Plaintiff Harley Lewin and an another entered into a contract with the defendant Harmon Development Corp. (Harmon) to renovate their home located in Chappaqua, New York. Defendant Harmon Levine, as president of Harmon, executed the contract. Defendant Randy Levine is Harmon Levine's wife. Plaintiffs alleged that after they made payments of hundreds of thousands of dollars to Harmon under the contract, they became dissatisfied with the work, terminated Harmon's employment, and hired others to complete the project and remediate what they alleged to be improper and poor work. Plaintiffs then filed suit alleging causes of action sounding in breach of contract, conversion, and negligence. In March 2014, plaintiffs moved for summary judgment on the complaint. In an order dated September 3, 2014, the trial court granted the motion to the extent of awarding plaintiffs summary judgment on the issue of liability on their causes of action. The court noted that plaintiffs sought the sum of $216,399.05 in damages in their complaint, yet in their motion sought the sum of $468,768.78. Thus, the court directed that a trial be conducted on the issue of damages. Subsequently, the trial court entered an order awarding plaintiffs damages in the principal sum of $300,500, which represented the amount of money paid by plaintiffs to Harmon under to the contract. Defendants appealed.

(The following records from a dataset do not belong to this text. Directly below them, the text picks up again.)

Ltac lookups :=
  repeat first [rewrite HSet_eq|rewrite HSet_ne by done|rewrite HAdd_ne by done|rewrite set_if_eq
               |rewrite set_if_ne by done].

Lemma preflight_lookup m :
  CORS.preflightHeaders m !! "Access-Control-Allow-Origin" = (if CORS.AllowAllOrigins m then Some ["*"] else None) /\
  CORS.preflightHeaders m !! "Access-Control-Allow-Credentials" = (if CORS.AllowCredentials m then Some ["true"] else None).
Proof. unfold CORS.preflightHeaders. cbv zeta. destruct (CORS.AllowAllOrigins m); split; lookups;
  first [done|by destruct (CORS.AllowCredentials m)]. Qed.

Lemma headers_lookup m :
  CORS.headers m !! "Access-Control-Allow-Origin" = (if CORS.AllowAllOrigins m then Some ["*"] else None) /\
  CORS.headers m !! "Access-Control-Allow-Credentials" = (if CORS.AllowCredentials m then Some ["true"] else None).
Proof.
  unfold CORS.headers. cbv zeta. destruct (CORS.AllowAllOrigins m); split; lookups;
  first [done|by destruct (CORS.AllowCredentials m)].
Qed.

(** What a table of headers with no origin, or with the star, says under one that may. *)
Lemma union_lookup (t w : header) k x : t !! k = x -> (t ∪ w) !! k = match x with Some v => Some v | None => w !! k end.
Proof.
  intros E. pose proof (lookup_union t w k) as H. unfold header in *. rewrite H, E. destruct x; by destruct (w !! k).
Qed.

(** CORS: a request with an origin that is not allowed gets 403 and never reaches
    the handler; for an allowed one the response headers name that origin (or the
    star) before anything else runs, credentials are allowed only as configured and
    never together with the star, a preflight is answered 200 without the handler, and
    any other request goes to the handler. *)
Theorem cors_policy m mw (h : Handler) r :
  CORS.ServeHandler m = Some mw -> HGet (Header r) "Origin" <> "" ->
  if allows m (HGet (Header r) "Origin") then
    exists upd, (forall w, exec (mw h r) w =
        exec (if String.eqb (Method r) "OPTIONS" then WriteHeader 200 Done else h r) (start_with upd w)) /\
      forall w, let o := if CORS.AllowAllOrigins m then "*" else HGet (Header r) "Origin" in
        upd w !! "Access-Control-Allow-Origin" = Some [o] /\
        (upd w !! "Access-Control-Allow-Credentials" = if CORS.AllowCredentials m then Some ["true"]
                                                       else w !! "Access-Control-Allow-Credentials") /\
        (o = "*" -> CORS.AllowAllOrigins m = true -> CORS.AllowCredentials m = false)
  else mw h r = WriteHeader 403 Done.
Proof.
  unfold CORS.ServeHandler. destruct (negb (CORS.AllowAllOrigins m) && _) eqn:E1; [done|].
  destruct (CORS.AllowAllOrigins m && CORS.AllowCredentials m) eqn:E2; [done|]. intros [= <-] Ho. cbv zeta.
  set (o := HGet (Header r) "Origin") in *. destruct (String.eqb_spec o "") as [|_]; [done|].
  destruct (preflight_lookup m) as [P1 P2], (headers_lookup m) as [H1 H2].
  unfold allows. destruct (CORS.AllowAllOrigins m) eqn:Ea; cbn [orb].
  - exists (fun w => (if String.eqb (Method r) "OPTIONS" then CORS.preflightHeaders m else CORS.headers m) ∪ w). split.
    + intros w. by destruct (String.eqb (Method r) "OPTIONS").
    + intros w. cbn in E2. rewrite E2 in *.
      destruct (String.eqb (Method r) "OPTIONS"); rewrite !(union_lookup _ w _ _ P1) || rewrite !(union_lookup _ w _ _ H1);
        rewrite (union_lookup _ w _ _ P2) || rewrite (union_lookup _ w _ _ H2); done.
  - destruct (CORS.AllowOrigins m) as [f|]; [|done]. destruct (f o) eqn:Ef; [|done].
    set (t := if String.eqb (Method r) "OPTIONS" then CORS.preflightHeaders m else CORS.headers m).
    exists (fun w => t ∪ HSet w "Access-Control-Allow-Origin" o). split.
    + intros w. unfold t. by destruct (String.eqb (Method r) "OPTIONS").
    + assert (t !! "Access-Control-Allow-Origin" = None /\
        t !! "Access-Control-Allow-Credentials" = (if CORS.AllowCredentials m then Some ["true"] else None)) as [T1 T2].
      { unfold t. by destruct (String.eqb (Method r) "OPTIONS"). }
      intros w. rewrite (union_lookup _ _ _ _ T1), (union_lookup _ _ _ _ T2). rewrite HSet_eq.
      split; [done|]. split; [|done]. destruct (CORS.AllowCredentials m); [done|]. by rewrite HSet_ne.
Qed.
Definition release (variantHex : string) (l : nat) (s : shared) : shared :=
  mkShared (store s) (clock s) (primaryVary s) (delete variantHex (locks s)) (waiters s)
    ({[l]} ∪ closed s) (nextlock s).

Definition add_waiters (l : nat) (d : Z) (s : shared) : shared :=
  mkShared (store s) (clock s) (primaryVary s) (locks s) (alter (fun n => i32 (n + d)) l (waiters s))
    (closed s) (nextlock s).

(** ** The tee *)

Record teeWriter := mkTee {
  ew : option E;
  storeKey : string;
  tvary : list string;
  tags : list string;
  tfreshUntil : Z;
  tswr : Z;
  tsie : Z;
  metaHeader : header;
  hasCL : bool;
  contentLen : Z;
  written : Z;
  status : Z;
  wroteHeader : bool;
  deferredClient : bool;
  leaderBuf : string;
}.

Definition new_tee : teeWriter := mkTee None "" [] [] 0 0 0 ∅ false 0 0 0 false false "".

Definition set_ew (e : option E) (t : teeWriter) : teeWriter :=
  mkTee e (storeKey t) (tvary t) (tags t) (tfreshUntil t) (tswr t) (tsie t) (metaHeader t) (hasCL t)
    (contentLen t) (written t) (status t) (wroteHeader t) (deferredClient t) (leaderBuf t).
Definition set_written (n : Z) (t : teeWriter) : teeWriter :=
  mkTee (ew t) (storeKey t) (tvary t) (tags t) (tfreshUntil t) (tswr t) (tsie t) (metaHeader t) (hasCL t)
    (contentLen t) n (status t) (wroteHeader t) (deferredClient t) (leaderBuf t).
Definition set_status (n : Z) (t : teeWriter) : teeWriter :=
  mkTee (ew t) (storeKey t) (tvary t) (tags t) (tfreshUntil t) (tswr t) (tsie t) (metaHeader t) (hasCL t)
    (contentLen t) (written t) n true (deferredClient t) (leaderBuf t).
Definition set_deferred (t : teeWriter) : teeWriter :=
  mkTee (ew t) (storeKey t) (tvary t) (tags t) (tfreshUntil t) (tswr t) (tsie t) (metaHeader t) (hasCL t)
    (contentLen t) (written t) (status t) (wroteHeader t) true (leaderBuf t).
Definition set_leaderBuf (b : string) (t : teeWriter) : teeWriter :=
  mkTee (ew t) (storeKey t) (tvary t) (tags t) (tfreshUntil t) (tswr t) (tsie t) (metaHeader t) (hasCL t)
    (contentLen t) (written t) (status t) (wroteHeader t) (deferredClient t) b.

Definition decision_for (c : Cache) (r : Request) (code : Z) (h : header) (now : Z) : decision :=
  let reqAuthorized := negb (String.eqb (HGet (Header r) "Authorization") "") in
  match overrideFor c r code h with
  | Some ov => decideForced ParseTime (Method r) code h reqAuthorized (maxFileSize c) (cacheChunked c) now ov
  | None => Policy.decide ParseTime (Method r) code h reqAuthorized (maxFileSize c) (cacheChunked c) now
  end.

(** A tee that starts to store under a decision. *)
Definition open_entry (c : Cache) (r : Request) (primaryHex : string) (h : header) (dec : decision)
    (t : teeWriter) (s : shared) : teeWriter * shared :=
  let vary := sort_strings (Policy.vary dec) in
  let key := variantHashFor sha primaryHex vary (Header r) in
  let '(st, e) := sWriter key (store s) in
  let s := set_store st s in
  match e with
  | None => (t, s)
  | Some e =>
      let swr := if negb (noStale dec) && (Policy.swr dec =? 0) then defaultSWR c else Policy.swr dec in
      let sie := if negb (noStale dec) && (Policy.sie dec =? 0) then defaultSIE c else Policy.sie dec in
      let '(has, len) := match contentLength h with Some n => (true, n) | None => (false, 0) end in
      (mkTee (Some e) key vary (parseCacheTags h) (freshUntil dec) swr sie (sanitizeHeader h) has len
         (written t) (status t) (wroteHeader t) (deferredClient t) (leaderBuf t), s)
  end.
(** A tee that has its header has settled the gate or is holding the response back. *)
Definition tee_settled (t : teeWriter (E := E)) (w : writer) : Prop := deferredClient t = true \/ settled w.

Lemma tee_store_flags p t s :
  wroteHeader (tee_store c p t s).1 = wroteHeader t /\ deferredClient (tee_store c p t s).1 = deferredClient t.
Proof.
  unfold tee_store, tee_abort. destruct (ew t) eqn:Ee; [|done]. destruct (_ <? _); [done|].
  by destruct (eWrite _ _ _) as [[? ?] []].
Qed.

Lemma tee_WriteHeader_settled r ph lock code t w s :
  (wroteHeader t = true -> tee_settled t w) ->
  let x := tee_WriteHeader ParseTime sha c r ph lock code t w s in wroteHeader x.1.1 = true /\ tee_settled x.1.1 x.1.2.
Proof.
  intros H. unfold tee_WriteHeader. destruct (wroteHeader t) eqn:Ew; [by split; [|apply H]|].
  destruct (if cacheable _ then _ else _) as [t' s'] eqn:Ex.
  assert (wroteHeader t' = true) as Hw.
  { destruct (cacheable _); [|by injection Ex as <- _]. unfold open_entry in Ex.
    destruct (sWriter _ _) as [st [e|]]; [destruct (contentLength _)|]; by injection Ex as <- _. }
  destruct (_ && _); cbn [fst snd]; split; try done; [by left|right; apply settled_WriteHeader].
Qed.

Lemma tee_Write_gated bd r ph lock p t w s :
  gated bd w -> (wroteHeader t = true -> tee_settled t w) ->
  let x := tee_Write ParseTime sha c r ph lock p t w s in
  gated bd x.1.1.2 /\ wroteHeader x.1.1.1 = true /\ tee_settled x.1.1.1 x.1.1.2.
Proof.
  intros Hg Ht. unfold tee_Write. pose proof (gated_tee_WriteHeader bd r ph lock 200 t w s Hg) as H.
  pose proof (tee_WriteHeader_settled r ph lock 200 t w s Ht) as HS.
  destruct (if wroteHeader t then _ else _) as [[t' w'] s'] eqn:Ex.
  assert (gated bd w' /\ wroteHeader t' = true /\ tee_settled t' w') as (Hw & Hh & Hd).
  { destruct (wroteHeader t) eqn:Ew; [simplify_eq; by split_and!; [| |apply Ht]|]. rewrite Ex in H, HS. by destruct HS. }
  destruct (deferredClient t') eqn:Ed.
  - set (t2 := if 0 <? _ then _ else _). pose proof (tee_store_flags p t2 s') as [F1 F2].
    destruct (tee_store c p t2 s') as [t3 s3]. cbn [fst snd] in *. split_and!; [done| |left].
    + rewrite F1. unfold t2. by destruct (0 <? _).
    + rewrite F2. unfold t2. by destruct (0 <? _).
  - pose proof (gated_Write bd p w' Hw) as G1. pose proof (settled_Write p w') as G2. destruct (w_Write p w') as [w2 ok].
    pose proof (tee_store_flags p t' s') as [F1 F2]. destruct (tee_store c p t' s') as [t3 s3]. cbn [fst snd] in *.
    split_and!; [done|by rewrite F1|by right].
Qed.

Lemma gated_run_tee bd wrote r ph lock o t w s :
  flushes_late wrote o -> (wrote = true -> wroteHeader t = true) -> (wroteHeader t = true -> tee_settled t w) ->
  gated bd w -> gated bd (run_tee ParseTime sha env c r ph lock o t w s).1.1.2.
Proof.
  revert wrote t w s. induction o as [| |f k IH|code k IH|p k IH|k IH|n k IH]; intros wrote t w s Ho Hw Ht Hg; cbn [run_tee flushes_late] in *; eauto.
  - pose proof (gated_tee_WriteHeader bd r ph lock code t w s Hg) as H.
    pose proof (tee_WriteHeader_settled r ph lock code t w s Ht) as HS.
    destruct (tee_WriteHeader _ _ _ _ _ _ _ _ _ _) as [[t' w'] s']. destruct HS. by apply (IH true).
  - pose proof (tee_Write_gated bd r ph lock p t w s Hg Ht) as H.
    destruct (tee_Write _ _ _ _ _ _ _ _ _ _) as [[[t' w'] s'] ok]. destruct H as (H1 & H2 & H3). by apply (IH _ true).
  - destruct Ho as [-> Ho]. assert (gated bd (tee_Flush t w) /\ tee_settled t (tee_Flush t w)) as [H1 H2].
    { unfold tee_Flush. destruct (deferredClient t) eqn:Ed; [by split; [|left]|].
      destruct (Ht (Hw eq_refl)) as [?|Hs]; [congruence|]. destruct (gated_Flush bd w Hg Hs). by split; [|right]. }
    by apply (IH true).
Qed.

Lemma gated_fill_loop bd n r next ph w s :
  flushes_late false next -> gated bd w -> gated bd (fill_loop' n c r next ph w s).1.1.1.
Proof.
  intros Hn. revert w s. induction n as [|n IH]; intros w s Hg; cbn [fill_loop].
  { cbv zeta. pose proof (gated_run_plain bd false next _ s Hn ltac:(done) (gated_header bd (<["X-Cache" := ["MISS"]]>) w Hg)).
    by destruct (run_plain env next _ s) as [[? ?] ?]. }
  destruct (acquire _ s) as [[lock leader] s1]. destruct leader.
  { unfold fill. pose proof (gated_run_tee bd false r ph (Some lock) next new_tee w s1 Hn ltac:(done) ltac:(done) Hg) as H.
    destruct (run_tee _ _ _ _ _ _ _ _ _ _ _) as [[[t w'] s'] []]; [|by destruct (tee_abort t s')].
    destruct (finish _ _ _ _ t s') as [t2 s2]. cbn in *. destruct (deferredClient t2); [|done]. unfold serveLeader.
    pose proof (gated_WriteHeader bd (status t2) _ (gated_header bd (fun _ => <["X-Cache" := ["MISS"]]> (metaHeader t2)) w' H)).
    destruct (bodiless _ _); [done|]. by apply gated_Write. }
  assert (forall k s, gated bd (tryServeHit' c r k w s).1.1) as HT.
  { intros k s0. unfold tryServeHit. destruct (sGet _ _) as [st [[m b]|]]; [|done].
    destruct (classify _ _ _ _); try done. by apply gated_writeStored. }
  set (s2 := add_waiters lock (-1) _). specialize (HT (variantHash sha s2 ph r) s2).
  destruct (tryServeHit _ _ _ _ w s2) as [[w3 s3] hit]. cbn in HT. destruct hit; [done|].
  destruct (String.eqb _ _); [|by apply IH].
  pose proof (gated_run_plain bd false next _ s3 Hn ltac:(done) (gated_header bd (<["X-Cache" := ["MISS"]]>) w3 HT)).
  by destruct (run_plain env next _ s3) as [[? ?] ?].
Qed.

Lemma fill_loop_result n r next ph w s :
  info_result (fill_loop' n c r next ph w s).1.2 <> ResultStaleError.
Proof.
  revert w s. induction n as [|n IH]; intros w s; cbn [fill_loop]; cbv zeta.
  { by destruct (run_plain env next _ s) as [[? ?] ?]. }
  destruct (acquire _ s) as [[lock leader] s1]. destruct leader.
  { unfold fill. destruct (run_tee _ _ _ _ _ _ _ _ _ _ _) as [[[t w'] s'] []]; [|by destruct (tee_abort t s')].
    by destruct (finish _ _ _ _ t s'). }
  destruct (tryServeHit _ _ _ _ w _) as [[w3 s3] hit]. destruct hit; [done|].
  destruct (String.eqb _ _); [|by apply IH]. by destruct (run_plain env next _ s3) as [[? ?] ?].
Qed.

(** The client holds the stored response, marked STALE, and nothing else. *)
Definition shows_stale (now : Z) (r : Request) (m : Meta) (b : string) (cl0 cl1 : client) : Prop :=
  cl1 = cl (writeStored ParseTime now r m b "STALE" (mkW Direct cl0)).

(** Serving a stale-if-error request to a fresh client, when the origin returns (and
    does not flush before it has sent a status), either falls back, and then the client holds exactly the stored response marked
    STALE, with no header or byte of the failed one, or does not, and then no status
    of 500 or more reached the client. *)
Theorem cache_stale_if_error r next ph m b bd s w' s' info :
  flushes_late false next ->
  fillWithStale ParseTime sha env pick c r next ph m b (mkW Direct (fresh_client bd)) s = (w', s', info, Returned) ->
  (info_result info = ResultStaleError /\
   shows_stale (clock s') r m b (fresh_client bd) (cl w')) \/
  (info_result info <> ResultStaleError /\ forall code h, csent (cl w') = Some (code, h) -> code < 500).
Proof.
  intros Hn. unfold fillWithStale, fillAndServe. cbn [cl].
  assert (gated bd (mkW (Gate false false) (fresh_client bd))) as H0 by done.
  pose proof (gated_fill_loop bd 2 r next ph _ s Hn H0) as Hg.
  assert (info_result (fill_loop' 2 c r next ph (mkW (Gate false false) (fresh_client bd)) s).1.2 <> ResultStaleError) as Hi.
  { by apply fill_loop_result. }
  destruct (fill_loop' 2 c r next ph _ s) as [[[w1 s1] i1] []]; [|done]. cbn in Hg, Hi. intros [= <- <- <-].
  unfold gated in Hg. destruct (kind w1) as [|d fb|] eqn:Ek; [done| |done]. destruct Hg as (H1 & H2 & H3).
  unfold finalize. rewrite Ek. destruct fb; [left|right; by split].
  split; [done|]. unfold shows_stale. cbn [cl]. destruct (H1 (or_intror eq_refl)) as (E1 & E2 & E3). unfold fresh_client, set_ch.
  by rewrite E1, E2, E3.
Qed.

(** ** The windows *)

Definition valid (m : Meta) (r : Request) : Prop :=
  match invalidatedAfter c with None => True | Some f => f r m < Created m end.

(** A stored entry is fresh up to and including FreshUntil, then serveable while
    it is revalidated, then on an error only, in windows that do not overlap, and past
    the last of them, or when it was invalidated out of band, it is expired and never
    served. *)
Theorem cache_classify_windows m r now :
  0 <= StaleWhileRevalidate m -> 0 <= StaleIfError m ->
  (classify c m r now = stateFresh <-> valid m r /\ now <= FreshUntil m) /\
  (classify c m r now = stateStaleRevalidate <->
   valid m r /\ FreshUntil m < now < FreshUntil m + StaleWhileRevalidate m) /\
  (classify c m r now = stateStaleIfError <->
   valid m r /\ FreshUntil m < now /\ FreshUntil m + StaleWhileRevalidate m <= now < FreshUntil m + StaleIfError m) /\
  (classify c m r now = stateExpired <-> ~ valid m r \/ FreshUntil m < now /\ serveableUntil m <= now).
Proof.
  intros Hs Hi. unfold classify, valid, serveableUntil. cbv zeta.
  destruct (FreshUntil m <? now) eqn:E1; cbn [negb];
    [destruct (_ && (now <? FreshUntil m + StaleWhileRevalidate m)) eqn:E2;
     [|destruct (_ && (now <? FreshUntil m + StaleIfError m)) eqn:E3]|]; bool_prop;
    destruct (invalidatedAfter c) as [f|];
    try (destruct (Created m <=? f r m) eqn:E4; bool_prop);
    destruct (StaleWhileRevalidate m <? StaleIfError m) eqn:E5; bool_prop;
    split_and!; (split; [try done; intros; try lia|try done; intros; try lia]).
Qed.

(** ** Informational responses *)

Definition early_hints (code : Z) (p : string) : handler :=
  HWriteHeader 103 (HWriteHeader code (HWrite p (fun _ => HReturn))).

(** An origin that sends an informational 103 before its final status (as the
    reverse proxy does when the upstream sends Early Hints) has the final status
    dropped on a fill, whatever it is: the client gets the body under status 200. *)
Theorem cache_drops_final_status r ph lock code p s :
  let x := run_tee ParseTime sha env c r ph lock
    (early_hints code p) new_tee (mkW Direct (fresh_client None)) s in
  exists h, csent (cl x.1.1.2) = Some (200, h) /\ cdata (cl x.1.1.2) = p.
Proof.
  assert (tee_WriteHeader ParseTime sha c r ph lock 103 new_tee (mkW Direct (fresh_client None)) s =
    (set_status 103 new_tee, mkW Direct (set_ch (<["X-Cache" := ["MISS"]]> ∅) (fresh_client None)), s)) as H.
  { unfold tee_WriteHeader. cbn [wroteHeader new_tee].
    destruct (cacheable _) eqn:Ec; [by apply cacheable_status in Ec|done]. }
  cbv zeta. unfold early_hints. cbn [run_tee]. rewrite H. eexists. split; reflexivity.
Qed.

End Middleware.
End CacheServeFacts.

Was the judgment of $300,500 in favor of the plaintiff homeowners as damages justifiable?




The appellate court held that the trial court erred in awarding damages equal to the monies paid by the homeowners to Harmon on the contract because plaintiffs failed to demonstrate what portion of the $300,500 they paid to the defendants was attributed to work that was never done, and/or defective work; the only testimony regarding payments was simply the amount of the payments made under the contract and such proof of payment to Harmon was inadequate to establish the homeowners' damages.